Only some lines are wanted. Transcribe, exactly, the lines below from the line with "written after a" up to and including the line with "Theorem counters_written_only_when_both_kernels_verify".
[[ Raw data, beginning ]]
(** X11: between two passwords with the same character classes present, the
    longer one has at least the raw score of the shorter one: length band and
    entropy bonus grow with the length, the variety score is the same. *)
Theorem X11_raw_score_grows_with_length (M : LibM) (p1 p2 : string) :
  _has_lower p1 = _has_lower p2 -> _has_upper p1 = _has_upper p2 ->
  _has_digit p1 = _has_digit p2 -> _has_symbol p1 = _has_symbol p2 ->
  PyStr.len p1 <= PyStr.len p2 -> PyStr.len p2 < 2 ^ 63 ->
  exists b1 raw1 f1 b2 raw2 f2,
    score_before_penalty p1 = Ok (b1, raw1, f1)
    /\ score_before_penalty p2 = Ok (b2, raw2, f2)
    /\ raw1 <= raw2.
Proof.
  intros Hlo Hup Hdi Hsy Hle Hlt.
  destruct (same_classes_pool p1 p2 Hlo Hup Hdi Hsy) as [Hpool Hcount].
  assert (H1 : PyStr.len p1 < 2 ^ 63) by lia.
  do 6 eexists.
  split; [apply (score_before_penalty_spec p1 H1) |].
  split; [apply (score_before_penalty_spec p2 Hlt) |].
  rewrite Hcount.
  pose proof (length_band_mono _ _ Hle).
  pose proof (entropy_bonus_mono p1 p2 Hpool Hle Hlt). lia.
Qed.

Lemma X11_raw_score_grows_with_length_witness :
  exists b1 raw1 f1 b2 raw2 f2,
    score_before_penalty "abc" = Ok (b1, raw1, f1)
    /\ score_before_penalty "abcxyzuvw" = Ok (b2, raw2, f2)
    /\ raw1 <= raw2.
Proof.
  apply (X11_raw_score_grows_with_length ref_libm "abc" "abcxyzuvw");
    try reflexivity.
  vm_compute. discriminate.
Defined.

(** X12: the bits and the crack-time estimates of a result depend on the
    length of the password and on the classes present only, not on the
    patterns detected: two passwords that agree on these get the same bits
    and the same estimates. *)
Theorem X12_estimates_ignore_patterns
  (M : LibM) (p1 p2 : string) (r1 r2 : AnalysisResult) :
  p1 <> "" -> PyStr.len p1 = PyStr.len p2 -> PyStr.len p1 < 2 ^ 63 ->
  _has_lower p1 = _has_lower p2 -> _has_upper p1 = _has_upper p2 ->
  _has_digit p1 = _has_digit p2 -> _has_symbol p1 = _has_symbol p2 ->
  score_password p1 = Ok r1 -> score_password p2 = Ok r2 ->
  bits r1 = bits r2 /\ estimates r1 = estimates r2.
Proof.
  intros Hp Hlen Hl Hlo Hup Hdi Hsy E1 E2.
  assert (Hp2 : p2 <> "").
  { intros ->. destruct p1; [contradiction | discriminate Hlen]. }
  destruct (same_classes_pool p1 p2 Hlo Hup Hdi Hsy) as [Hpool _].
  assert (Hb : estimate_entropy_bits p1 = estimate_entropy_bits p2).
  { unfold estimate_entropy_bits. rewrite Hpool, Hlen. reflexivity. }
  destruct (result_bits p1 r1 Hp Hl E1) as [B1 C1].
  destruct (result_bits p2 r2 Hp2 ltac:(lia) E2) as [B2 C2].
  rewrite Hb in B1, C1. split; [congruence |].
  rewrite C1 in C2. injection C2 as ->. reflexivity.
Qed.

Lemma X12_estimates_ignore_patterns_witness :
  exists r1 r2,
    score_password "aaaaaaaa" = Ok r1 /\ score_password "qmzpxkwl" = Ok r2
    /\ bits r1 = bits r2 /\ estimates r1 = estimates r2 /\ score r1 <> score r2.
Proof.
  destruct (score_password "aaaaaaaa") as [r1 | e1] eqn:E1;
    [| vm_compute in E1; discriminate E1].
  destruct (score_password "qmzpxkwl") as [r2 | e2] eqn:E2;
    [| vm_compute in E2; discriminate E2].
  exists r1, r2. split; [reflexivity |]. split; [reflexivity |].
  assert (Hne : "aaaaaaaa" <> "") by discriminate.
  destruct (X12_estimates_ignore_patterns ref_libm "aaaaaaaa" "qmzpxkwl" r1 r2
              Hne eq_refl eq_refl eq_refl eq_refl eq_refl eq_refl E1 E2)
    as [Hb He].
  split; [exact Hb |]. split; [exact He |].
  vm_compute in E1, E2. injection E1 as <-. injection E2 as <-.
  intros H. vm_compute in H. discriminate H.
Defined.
[[ Raw data, end ]]
[[ Raw data, beginning ]]
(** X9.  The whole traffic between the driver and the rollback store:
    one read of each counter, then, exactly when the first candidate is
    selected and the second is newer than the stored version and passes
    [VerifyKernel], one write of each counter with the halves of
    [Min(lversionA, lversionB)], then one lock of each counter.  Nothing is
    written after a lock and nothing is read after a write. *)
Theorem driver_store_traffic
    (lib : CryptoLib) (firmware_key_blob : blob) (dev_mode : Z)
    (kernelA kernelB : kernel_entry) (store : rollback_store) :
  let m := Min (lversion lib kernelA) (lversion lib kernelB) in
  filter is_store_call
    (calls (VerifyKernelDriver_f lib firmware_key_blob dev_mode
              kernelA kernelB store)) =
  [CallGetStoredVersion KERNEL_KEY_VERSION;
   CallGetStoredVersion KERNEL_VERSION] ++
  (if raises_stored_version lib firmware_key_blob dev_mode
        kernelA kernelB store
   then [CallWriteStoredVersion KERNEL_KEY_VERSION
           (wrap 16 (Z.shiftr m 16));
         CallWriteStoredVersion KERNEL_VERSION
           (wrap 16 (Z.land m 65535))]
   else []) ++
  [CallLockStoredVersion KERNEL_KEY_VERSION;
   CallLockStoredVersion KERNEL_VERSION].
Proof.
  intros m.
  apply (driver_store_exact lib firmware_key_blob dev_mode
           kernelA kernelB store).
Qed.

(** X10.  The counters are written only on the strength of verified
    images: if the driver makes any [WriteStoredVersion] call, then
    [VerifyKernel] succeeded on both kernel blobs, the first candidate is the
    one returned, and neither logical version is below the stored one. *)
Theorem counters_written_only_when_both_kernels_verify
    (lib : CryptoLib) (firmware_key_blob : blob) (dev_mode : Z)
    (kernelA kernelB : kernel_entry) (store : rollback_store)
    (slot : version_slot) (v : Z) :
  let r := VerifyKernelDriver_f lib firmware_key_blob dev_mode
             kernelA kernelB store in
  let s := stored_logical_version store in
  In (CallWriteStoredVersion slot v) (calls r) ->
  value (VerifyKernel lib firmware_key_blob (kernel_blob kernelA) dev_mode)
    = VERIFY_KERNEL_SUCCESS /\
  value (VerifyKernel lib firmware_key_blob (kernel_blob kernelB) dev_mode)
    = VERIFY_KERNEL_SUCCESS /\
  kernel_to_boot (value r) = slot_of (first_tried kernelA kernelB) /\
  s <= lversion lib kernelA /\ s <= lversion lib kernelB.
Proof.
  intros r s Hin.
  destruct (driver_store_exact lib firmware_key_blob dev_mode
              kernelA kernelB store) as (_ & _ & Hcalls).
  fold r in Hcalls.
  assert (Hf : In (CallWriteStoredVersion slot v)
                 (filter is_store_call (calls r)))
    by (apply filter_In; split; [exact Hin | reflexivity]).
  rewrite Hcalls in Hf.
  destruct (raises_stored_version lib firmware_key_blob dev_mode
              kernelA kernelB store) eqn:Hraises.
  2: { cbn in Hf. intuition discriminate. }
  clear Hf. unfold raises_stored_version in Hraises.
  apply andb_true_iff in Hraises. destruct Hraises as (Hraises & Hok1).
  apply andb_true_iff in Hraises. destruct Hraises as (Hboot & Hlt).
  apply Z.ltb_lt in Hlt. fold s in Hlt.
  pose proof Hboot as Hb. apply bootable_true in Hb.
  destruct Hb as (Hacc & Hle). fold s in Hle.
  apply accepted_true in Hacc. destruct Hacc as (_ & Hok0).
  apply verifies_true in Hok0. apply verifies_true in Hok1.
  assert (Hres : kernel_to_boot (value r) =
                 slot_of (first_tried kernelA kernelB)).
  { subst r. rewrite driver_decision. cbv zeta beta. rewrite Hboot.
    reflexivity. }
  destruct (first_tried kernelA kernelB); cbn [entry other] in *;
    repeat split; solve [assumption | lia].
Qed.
[[ Raw data, end ]]
**Output:**
    written after a lock and nothing is read after a write. *)
Theorem driver_store_traffic
    (lib : CryptoLib) (firmware_key_blob : blob) (dev_mode : Z)
    (kernelA kernelB : kernel_entry) (store : rollback_store) :
  let m := Min (lversion lib kernelA) (lversion lib kernelB) in
  filter is_store_call
    (calls (VerifyKernelDriver_f lib firmware_key_blob dev_mode
              kernelA kernelB store)) =
  [CallGetStoredVersion KERNEL_KEY_VERSION;
   CallGetStoredVersion KERNEL_VERSION] ++
  (if raises_stored_version lib firmware_key_blob dev_mode
        kernelA kernelB store
   then [CallWriteStoredVersion KERNEL_KEY_VERSION
           (wrap 16 (Z.shiftr m 16));
         CallWriteStoredVersion KERNEL_VERSION
           (wrap 16 (Z.land m 65535))]
   else []) ++
  [CallLockStoredVersion KERNEL_KEY_VERSION;
   CallLockStoredVersion KERNEL_VERSION].
Proof.
  intros m.
  apply (driver_store_exact lib firmware_key_blob dev_mode
           kernelA kernelB store).
Qed.

(** X10.  The counters are written only on the strength of verified
    images: if the driver makes any [WriteStoredVersion] call, then
    [VerifyKernel] succeeded on both kernel blobs, the first candidate is the
    one returned, and neither logical version is below the stored one. *)
Theorem counters_written_only_when_both_kernels_verify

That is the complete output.